La place de l’humain et du collectif

Le maraîchage breton : un creuset d’expérimentation et de réseaux

Les maraîchers bio de Bretagne s’appuient sur un vaste maillage d’échanges : collectifs, AMAP, réseaux de recherche participative. Cette dynamique d’entraide (ex : CIVAM Bretagne), de partage de matériel ou de retours d’expériences, dope la vitalité du secteur et accélère l’innovation.

Pour la viticulture bretonne, qui se structure encore, multiplier les partenariats avec maraîchers, arboriculteurs, cidriers ou transformateurs de la bio, c’est accélérer la montée en compétences, mutualiser la gestion des infrastructures (pressoirs, stations de lavage, ateliers de compostage…), renforcer la résilience face aux aléas.

Esquisser le vignoble breton de demain

Imaginons un vignoble qui ne soit plus un îlot mono-spécifique mais qui vive en symbiose : vignes mêlées à des haies, fleurs, poireaux sauvages, ruches, arbres fruitiers et bandes de compost. Un vignoble qui n’oppose pas la tradition à l’innovation, mais qui s’inspire des savoir-faire du maraîchage bio – ces petites mains qui, sur le territoire breton, forment une avant-garde de l’agriculture responsable.

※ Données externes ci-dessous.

(** Steps 1 to 4 of [graceful_shutdown]: the [try] block, with the
    exception it ends with, if any. *)
Definition shutdown_steps (env : ShutdownEnv) (cap : Captured) (w : World)
  : option exn * World :=
  (* Step 1: signal uvicorn to exit *)
  let w := match uvicorn_server cap with
           | Some u => add_effect (SetShouldExit u) w
           | None => w
           end in
  (* Step 2: cancel the tasks of the event loop *)
  let '(raised, w) :=
    match server_loop cap with
    | Some l =>
        match loop_is_running env with
        | Raise e => (if is_RuntimeError e then None else Some e, w)
        | Ok false => (None, w)
        | Ok true =>
            let w := add_effect (CancelAllTasks l) w in
            match cancel_all_tasks env with
            | None => (None, w)
            | Some e =>
                (if is_RuntimeError e || is_TimeoutError e then None else Some e,
                 w)
            end
        end
    | None => (None, w)
    end in
  match raised with
  | Some e => (Some e, w)
  | None =>
      (* Step 3: wait for the thread *)
      let w := match server_thread cap with
               | Some t =>
                   if alive_before_join env
                   then add_effect (JoinThread t GRACEFUL_SHUTDOWN_TIMEOUT) w
                   else w
               | None => w
               end in
      (* Step 4: force the loop to stop *)
      match server_thread cap with
      | Some t =>
          if alive_after_join env then
            let '(raised, w) :=
              match server_loop cap with
              | Some l =>
                  if loop_is_closed env then (None, w)
                  else
                    match post_loop_stop env with
                    | None => (None, add_effect (PostLoopStop l) w)
                    | Some e =>
                        (if is_RuntimeError e then None else Some e, w)
                    end
              | None => (None, w)
              end in
            match raised with
            | Some e => (Some e, w)
            | None => (None, add_effect (JoinThread t 500) w)
            end
          else (None, w)
      | None => (None, w)
      end
  end.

  • Se nourrir du collectif, créer la rencontre entre vignerons et maraîchers, c’est accélérer la transition face aux grands défis climatiques, économiques et écologiques.
  • Redéfinir la notion de terroir, c’est reconnaître que la vigne bretonne ne pousse pas dans le vide, mais au cœur d’un écosystème où chaque plante, chaque haie, chaque insecte comptent.

Des pistes pour inspirer, expérimenter et faire pousser non seulement des raisins mais aussi une nouvelle culture du goût et de la solidarité, bien ancrée dans la Bretagne bio et engagée.

Sources : Chambre d’Agriculture de Bretagne, Terres de Breizh, INRAE, Réseau Agroforesterie France, ITAB, GRAB Bretagne, CIVAM Bretagne, Agrobio Bretagne.